Task inputs:
== Segment start ==

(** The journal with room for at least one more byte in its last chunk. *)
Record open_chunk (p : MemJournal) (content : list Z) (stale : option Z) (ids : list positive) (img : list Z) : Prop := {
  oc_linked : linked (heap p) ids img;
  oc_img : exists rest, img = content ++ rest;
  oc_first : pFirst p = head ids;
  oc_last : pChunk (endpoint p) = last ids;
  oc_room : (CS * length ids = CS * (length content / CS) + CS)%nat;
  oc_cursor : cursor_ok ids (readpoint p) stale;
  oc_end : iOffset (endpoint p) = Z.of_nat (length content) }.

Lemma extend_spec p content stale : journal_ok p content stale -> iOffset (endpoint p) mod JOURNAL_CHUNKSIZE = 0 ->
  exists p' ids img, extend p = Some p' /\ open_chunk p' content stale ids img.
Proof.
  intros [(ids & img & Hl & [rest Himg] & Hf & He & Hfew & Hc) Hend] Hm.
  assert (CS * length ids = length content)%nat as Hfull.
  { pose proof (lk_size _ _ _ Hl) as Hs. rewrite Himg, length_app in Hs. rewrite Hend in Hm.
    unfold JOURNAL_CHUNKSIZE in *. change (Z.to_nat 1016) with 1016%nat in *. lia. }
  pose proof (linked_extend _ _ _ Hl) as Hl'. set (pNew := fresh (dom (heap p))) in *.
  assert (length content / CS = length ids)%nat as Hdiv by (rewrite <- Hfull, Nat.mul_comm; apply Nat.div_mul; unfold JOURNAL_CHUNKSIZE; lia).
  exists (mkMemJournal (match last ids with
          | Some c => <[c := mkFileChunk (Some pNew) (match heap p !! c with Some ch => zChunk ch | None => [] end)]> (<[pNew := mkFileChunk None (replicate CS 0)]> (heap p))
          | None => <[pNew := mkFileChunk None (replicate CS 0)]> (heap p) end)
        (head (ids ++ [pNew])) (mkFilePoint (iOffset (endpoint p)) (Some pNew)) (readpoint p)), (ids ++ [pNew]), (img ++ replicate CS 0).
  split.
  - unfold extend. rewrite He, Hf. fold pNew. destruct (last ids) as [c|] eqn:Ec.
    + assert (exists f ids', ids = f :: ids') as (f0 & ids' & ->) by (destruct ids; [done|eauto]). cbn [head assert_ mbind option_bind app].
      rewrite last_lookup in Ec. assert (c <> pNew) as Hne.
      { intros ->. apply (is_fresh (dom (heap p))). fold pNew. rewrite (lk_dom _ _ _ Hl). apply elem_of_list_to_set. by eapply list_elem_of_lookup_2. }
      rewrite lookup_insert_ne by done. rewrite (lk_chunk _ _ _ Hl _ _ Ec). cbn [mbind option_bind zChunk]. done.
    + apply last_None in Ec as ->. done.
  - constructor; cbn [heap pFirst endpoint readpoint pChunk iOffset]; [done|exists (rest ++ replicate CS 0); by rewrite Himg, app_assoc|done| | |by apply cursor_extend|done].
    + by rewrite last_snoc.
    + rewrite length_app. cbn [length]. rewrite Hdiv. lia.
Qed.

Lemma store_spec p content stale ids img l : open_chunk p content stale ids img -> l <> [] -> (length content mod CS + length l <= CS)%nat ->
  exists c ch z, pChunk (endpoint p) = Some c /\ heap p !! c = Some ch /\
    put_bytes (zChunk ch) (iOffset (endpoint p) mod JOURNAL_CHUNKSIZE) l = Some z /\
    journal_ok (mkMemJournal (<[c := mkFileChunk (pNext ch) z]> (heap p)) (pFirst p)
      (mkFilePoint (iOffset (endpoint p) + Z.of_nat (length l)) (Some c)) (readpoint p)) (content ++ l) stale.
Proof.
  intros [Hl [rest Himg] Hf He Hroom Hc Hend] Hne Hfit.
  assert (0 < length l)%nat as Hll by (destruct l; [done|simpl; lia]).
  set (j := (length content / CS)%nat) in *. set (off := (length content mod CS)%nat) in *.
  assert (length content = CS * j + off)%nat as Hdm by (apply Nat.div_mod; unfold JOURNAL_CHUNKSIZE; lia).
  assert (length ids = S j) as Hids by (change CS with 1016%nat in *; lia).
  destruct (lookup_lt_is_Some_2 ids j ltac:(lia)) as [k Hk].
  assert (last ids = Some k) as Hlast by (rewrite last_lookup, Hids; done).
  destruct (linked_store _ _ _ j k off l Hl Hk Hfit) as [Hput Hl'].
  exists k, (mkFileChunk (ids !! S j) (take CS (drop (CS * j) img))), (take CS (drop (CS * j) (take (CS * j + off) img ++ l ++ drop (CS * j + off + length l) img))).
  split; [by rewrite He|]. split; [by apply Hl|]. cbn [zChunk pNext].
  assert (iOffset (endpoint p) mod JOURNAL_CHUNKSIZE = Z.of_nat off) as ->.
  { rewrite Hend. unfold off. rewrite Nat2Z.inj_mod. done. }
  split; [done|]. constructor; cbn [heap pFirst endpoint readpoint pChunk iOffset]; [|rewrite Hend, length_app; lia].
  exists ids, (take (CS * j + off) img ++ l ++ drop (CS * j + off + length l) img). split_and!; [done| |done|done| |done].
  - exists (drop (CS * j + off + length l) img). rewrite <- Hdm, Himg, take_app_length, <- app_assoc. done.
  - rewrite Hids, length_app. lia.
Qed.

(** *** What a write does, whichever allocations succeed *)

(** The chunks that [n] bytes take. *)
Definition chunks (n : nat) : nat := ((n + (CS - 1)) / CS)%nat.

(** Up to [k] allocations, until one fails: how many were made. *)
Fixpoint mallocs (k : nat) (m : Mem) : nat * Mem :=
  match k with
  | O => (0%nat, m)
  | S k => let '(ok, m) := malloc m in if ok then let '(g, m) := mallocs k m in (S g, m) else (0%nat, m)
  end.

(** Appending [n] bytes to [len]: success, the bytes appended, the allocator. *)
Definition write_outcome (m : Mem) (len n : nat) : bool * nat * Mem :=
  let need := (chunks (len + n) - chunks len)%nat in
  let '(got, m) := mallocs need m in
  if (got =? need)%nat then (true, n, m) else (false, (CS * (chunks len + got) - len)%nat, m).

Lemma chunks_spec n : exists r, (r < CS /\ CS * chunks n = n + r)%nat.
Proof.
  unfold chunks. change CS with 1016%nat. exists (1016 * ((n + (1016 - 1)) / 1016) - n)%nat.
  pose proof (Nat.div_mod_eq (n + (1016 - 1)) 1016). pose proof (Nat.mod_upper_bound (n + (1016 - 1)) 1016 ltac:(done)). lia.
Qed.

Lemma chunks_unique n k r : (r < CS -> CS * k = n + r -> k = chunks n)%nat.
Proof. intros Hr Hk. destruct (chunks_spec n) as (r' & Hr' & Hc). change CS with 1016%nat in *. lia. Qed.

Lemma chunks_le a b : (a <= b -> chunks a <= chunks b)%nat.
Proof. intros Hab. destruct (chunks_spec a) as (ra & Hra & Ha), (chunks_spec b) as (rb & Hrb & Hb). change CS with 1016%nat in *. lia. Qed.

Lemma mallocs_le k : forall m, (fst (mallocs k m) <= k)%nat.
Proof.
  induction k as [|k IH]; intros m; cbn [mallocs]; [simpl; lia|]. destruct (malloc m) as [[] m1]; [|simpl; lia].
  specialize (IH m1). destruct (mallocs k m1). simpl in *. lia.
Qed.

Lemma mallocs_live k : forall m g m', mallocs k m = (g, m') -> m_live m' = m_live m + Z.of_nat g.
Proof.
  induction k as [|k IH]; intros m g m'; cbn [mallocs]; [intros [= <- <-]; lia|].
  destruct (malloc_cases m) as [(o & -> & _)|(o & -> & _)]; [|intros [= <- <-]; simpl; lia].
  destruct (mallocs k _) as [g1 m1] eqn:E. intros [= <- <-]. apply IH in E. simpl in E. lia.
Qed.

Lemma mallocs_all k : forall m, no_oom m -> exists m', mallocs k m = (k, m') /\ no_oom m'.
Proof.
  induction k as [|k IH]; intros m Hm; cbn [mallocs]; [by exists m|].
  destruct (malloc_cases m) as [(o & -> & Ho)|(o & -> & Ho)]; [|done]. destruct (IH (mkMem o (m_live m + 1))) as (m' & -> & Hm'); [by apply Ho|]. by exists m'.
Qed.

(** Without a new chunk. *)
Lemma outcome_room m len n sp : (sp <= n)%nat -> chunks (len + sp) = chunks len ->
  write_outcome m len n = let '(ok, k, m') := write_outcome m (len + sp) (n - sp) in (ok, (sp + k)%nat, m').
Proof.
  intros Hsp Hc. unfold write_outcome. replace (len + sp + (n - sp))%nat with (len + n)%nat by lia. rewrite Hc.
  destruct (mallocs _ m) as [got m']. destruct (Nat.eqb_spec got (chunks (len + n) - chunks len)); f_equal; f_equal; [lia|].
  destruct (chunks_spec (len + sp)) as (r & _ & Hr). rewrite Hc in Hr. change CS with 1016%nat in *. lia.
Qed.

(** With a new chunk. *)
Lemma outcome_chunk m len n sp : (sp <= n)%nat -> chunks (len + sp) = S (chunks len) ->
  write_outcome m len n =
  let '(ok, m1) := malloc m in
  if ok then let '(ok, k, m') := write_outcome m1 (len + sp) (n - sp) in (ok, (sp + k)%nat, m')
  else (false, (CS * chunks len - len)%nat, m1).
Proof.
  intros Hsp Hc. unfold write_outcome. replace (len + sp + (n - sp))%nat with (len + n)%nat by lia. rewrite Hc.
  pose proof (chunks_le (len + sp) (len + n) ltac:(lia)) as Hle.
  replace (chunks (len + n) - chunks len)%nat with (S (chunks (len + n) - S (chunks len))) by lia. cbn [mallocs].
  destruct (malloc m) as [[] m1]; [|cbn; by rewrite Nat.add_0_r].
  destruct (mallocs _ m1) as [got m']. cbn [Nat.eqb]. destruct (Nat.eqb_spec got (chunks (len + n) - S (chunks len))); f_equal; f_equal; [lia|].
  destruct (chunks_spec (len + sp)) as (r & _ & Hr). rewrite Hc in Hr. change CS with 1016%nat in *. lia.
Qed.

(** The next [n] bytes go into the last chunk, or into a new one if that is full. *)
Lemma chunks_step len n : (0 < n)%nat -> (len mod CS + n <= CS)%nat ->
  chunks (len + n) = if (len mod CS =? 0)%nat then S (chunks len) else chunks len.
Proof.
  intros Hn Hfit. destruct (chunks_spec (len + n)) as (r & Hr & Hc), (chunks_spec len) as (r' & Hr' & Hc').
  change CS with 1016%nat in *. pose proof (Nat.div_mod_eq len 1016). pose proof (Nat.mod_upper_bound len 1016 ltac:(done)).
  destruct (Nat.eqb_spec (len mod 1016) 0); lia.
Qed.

== Segment end ==

Beginning with the line in which "destruct (malloc m) as [[] m1]; [|cbn;" appears, print each remaining line of the listing exactly, the last line included.

Result below:
  destruct (malloc m) as [[] m1]; [|cbn; by rewrite Nat.add_0_r].
  destruct (mallocs _ m1) as [got m']. cbn [Nat.eqb]. destruct (Nat.eqb_spec got (chunks (len + n) - S (chunks len))); f_equal; f_equal; [lia|].
  destruct (chunks_spec (len + sp)) as (r & _ & Hr). rewrite Hc in Hr. change CS with 1016%nat in *. lia.
Qed.

(** The next [n] bytes go into the last chunk, or into a new one if that is full. *)
Lemma chunks_step len n : (0 < n)%nat -> (len mod CS + n <= CS)%nat ->
  chunks (len + n) = if (len mod CS =? 0)%nat then S (chunks len) else chunks len.
Proof.
  intros Hn Hfit. destruct (chunks_spec (len + n)) as (r & Hr & Hc), (chunks_spec len) as (r' & Hr' & Hc').
  change CS with 1016%nat in *. pose proof (Nat.div_mod_eq len 1016). pose proof (Nat.mod_upper_bound len 1016 ltac:(done)).
  destruct (Nat.eqb_spec (len mod 1016) 0); lia.
Qed.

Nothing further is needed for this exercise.